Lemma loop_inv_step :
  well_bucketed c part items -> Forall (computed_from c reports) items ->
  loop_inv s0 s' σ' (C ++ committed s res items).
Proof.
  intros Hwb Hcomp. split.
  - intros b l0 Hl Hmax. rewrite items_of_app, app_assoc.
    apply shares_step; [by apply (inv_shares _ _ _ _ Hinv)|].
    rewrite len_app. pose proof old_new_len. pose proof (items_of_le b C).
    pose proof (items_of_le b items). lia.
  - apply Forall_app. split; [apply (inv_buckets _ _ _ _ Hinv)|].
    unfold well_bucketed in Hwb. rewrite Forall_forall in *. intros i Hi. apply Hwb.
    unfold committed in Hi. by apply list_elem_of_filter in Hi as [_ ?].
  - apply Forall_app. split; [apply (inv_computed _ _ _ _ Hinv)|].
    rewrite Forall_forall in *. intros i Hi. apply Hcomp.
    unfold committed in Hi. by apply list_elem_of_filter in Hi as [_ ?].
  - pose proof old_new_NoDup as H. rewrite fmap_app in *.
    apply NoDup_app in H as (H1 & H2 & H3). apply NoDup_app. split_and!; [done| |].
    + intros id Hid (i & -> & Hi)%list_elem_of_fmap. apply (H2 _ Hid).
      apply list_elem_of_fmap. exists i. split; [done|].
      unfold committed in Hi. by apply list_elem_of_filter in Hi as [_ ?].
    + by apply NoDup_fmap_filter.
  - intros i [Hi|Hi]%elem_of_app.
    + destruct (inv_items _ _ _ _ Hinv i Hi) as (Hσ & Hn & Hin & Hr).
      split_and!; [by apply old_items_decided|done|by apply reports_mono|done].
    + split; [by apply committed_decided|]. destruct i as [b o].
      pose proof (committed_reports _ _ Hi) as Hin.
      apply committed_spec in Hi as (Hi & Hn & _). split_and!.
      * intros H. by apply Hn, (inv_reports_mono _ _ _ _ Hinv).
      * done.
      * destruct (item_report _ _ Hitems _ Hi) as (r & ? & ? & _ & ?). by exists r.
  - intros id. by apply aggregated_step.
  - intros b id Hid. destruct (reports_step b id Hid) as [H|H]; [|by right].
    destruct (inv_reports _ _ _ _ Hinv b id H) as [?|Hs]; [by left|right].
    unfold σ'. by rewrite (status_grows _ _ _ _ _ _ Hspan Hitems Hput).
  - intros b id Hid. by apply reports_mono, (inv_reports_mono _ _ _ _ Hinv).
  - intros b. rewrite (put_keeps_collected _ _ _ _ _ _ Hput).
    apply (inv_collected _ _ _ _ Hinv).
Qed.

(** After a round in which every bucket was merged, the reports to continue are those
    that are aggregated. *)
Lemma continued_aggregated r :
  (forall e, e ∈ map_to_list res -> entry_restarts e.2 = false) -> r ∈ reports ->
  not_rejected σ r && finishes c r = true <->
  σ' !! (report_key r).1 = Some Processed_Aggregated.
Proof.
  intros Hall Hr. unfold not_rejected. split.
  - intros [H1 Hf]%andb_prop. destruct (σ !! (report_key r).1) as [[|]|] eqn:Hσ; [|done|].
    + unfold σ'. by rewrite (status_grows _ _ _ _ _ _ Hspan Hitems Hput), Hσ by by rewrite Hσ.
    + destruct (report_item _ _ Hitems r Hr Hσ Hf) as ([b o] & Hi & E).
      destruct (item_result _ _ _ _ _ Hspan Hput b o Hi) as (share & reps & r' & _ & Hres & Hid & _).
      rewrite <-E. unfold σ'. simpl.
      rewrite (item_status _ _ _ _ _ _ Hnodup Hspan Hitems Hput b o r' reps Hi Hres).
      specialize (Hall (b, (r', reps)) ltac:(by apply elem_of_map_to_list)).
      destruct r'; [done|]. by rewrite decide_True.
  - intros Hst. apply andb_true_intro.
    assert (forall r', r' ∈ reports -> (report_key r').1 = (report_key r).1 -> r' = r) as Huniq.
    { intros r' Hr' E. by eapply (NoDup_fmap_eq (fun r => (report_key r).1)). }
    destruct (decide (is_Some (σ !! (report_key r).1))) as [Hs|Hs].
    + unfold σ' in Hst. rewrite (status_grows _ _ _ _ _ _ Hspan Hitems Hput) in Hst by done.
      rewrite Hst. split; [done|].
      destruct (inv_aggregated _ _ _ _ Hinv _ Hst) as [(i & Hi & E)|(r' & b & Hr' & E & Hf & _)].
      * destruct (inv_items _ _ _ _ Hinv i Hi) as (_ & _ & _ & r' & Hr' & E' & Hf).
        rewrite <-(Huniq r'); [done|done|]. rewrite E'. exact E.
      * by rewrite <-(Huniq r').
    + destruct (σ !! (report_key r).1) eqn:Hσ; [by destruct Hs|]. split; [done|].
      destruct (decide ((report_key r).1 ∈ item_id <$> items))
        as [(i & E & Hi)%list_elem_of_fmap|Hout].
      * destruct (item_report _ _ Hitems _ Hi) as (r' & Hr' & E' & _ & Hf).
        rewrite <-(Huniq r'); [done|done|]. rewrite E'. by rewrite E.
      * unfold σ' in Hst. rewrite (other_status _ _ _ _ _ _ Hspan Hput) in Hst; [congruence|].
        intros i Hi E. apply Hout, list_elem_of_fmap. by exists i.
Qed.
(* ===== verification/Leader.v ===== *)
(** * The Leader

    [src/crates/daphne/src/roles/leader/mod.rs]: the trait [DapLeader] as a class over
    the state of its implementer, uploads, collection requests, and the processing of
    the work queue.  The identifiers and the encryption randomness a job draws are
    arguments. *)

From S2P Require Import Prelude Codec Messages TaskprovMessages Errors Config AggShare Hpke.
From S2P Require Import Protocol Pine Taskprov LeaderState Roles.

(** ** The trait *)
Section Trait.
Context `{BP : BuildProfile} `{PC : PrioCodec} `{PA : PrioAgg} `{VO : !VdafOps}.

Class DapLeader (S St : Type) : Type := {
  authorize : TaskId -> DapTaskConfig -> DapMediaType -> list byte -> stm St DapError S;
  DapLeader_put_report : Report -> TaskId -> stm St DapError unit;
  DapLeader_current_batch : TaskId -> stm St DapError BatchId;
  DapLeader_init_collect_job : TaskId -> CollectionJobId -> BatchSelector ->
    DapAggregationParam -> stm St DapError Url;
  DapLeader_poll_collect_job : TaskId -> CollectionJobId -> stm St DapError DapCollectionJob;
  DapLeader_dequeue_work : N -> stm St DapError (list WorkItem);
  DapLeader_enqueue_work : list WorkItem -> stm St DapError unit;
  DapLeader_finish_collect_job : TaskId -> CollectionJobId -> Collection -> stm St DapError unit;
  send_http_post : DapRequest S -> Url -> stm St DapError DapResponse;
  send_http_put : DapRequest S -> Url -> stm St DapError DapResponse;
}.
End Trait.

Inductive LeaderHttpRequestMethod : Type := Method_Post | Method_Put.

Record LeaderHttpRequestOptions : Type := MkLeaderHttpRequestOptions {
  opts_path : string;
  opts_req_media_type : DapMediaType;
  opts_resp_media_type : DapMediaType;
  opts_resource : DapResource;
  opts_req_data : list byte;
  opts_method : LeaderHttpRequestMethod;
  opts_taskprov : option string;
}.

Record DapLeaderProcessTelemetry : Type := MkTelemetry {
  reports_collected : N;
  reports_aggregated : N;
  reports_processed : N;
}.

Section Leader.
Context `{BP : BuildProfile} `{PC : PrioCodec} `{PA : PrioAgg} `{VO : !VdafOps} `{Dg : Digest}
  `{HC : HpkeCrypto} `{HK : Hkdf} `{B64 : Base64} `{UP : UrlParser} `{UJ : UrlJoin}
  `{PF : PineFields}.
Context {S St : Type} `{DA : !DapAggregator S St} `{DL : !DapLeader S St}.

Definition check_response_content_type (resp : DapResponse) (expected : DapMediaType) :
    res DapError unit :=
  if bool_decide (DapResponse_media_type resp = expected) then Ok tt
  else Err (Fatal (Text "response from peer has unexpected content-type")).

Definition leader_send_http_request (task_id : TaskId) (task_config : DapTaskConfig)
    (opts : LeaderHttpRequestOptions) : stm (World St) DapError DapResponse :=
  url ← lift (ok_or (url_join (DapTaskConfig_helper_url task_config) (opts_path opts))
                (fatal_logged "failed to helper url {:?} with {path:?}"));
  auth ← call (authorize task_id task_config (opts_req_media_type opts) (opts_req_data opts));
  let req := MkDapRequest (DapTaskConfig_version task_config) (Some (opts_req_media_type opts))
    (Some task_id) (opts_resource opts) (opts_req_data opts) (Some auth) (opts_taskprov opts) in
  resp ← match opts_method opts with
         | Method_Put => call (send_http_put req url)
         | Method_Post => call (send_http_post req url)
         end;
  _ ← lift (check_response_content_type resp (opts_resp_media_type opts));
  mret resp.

EXERCISE INSTRUCTIONS:
I would like you to report every line in the listing above that contains "lift".

WRITTEN ANSWER:
  url ← lift (ok_or (url_join (DapTaskConfig_helper_url task_config) (opts_path opts))
  _ ← lift (check_response_content_type resp (opts_resp_media_type opts));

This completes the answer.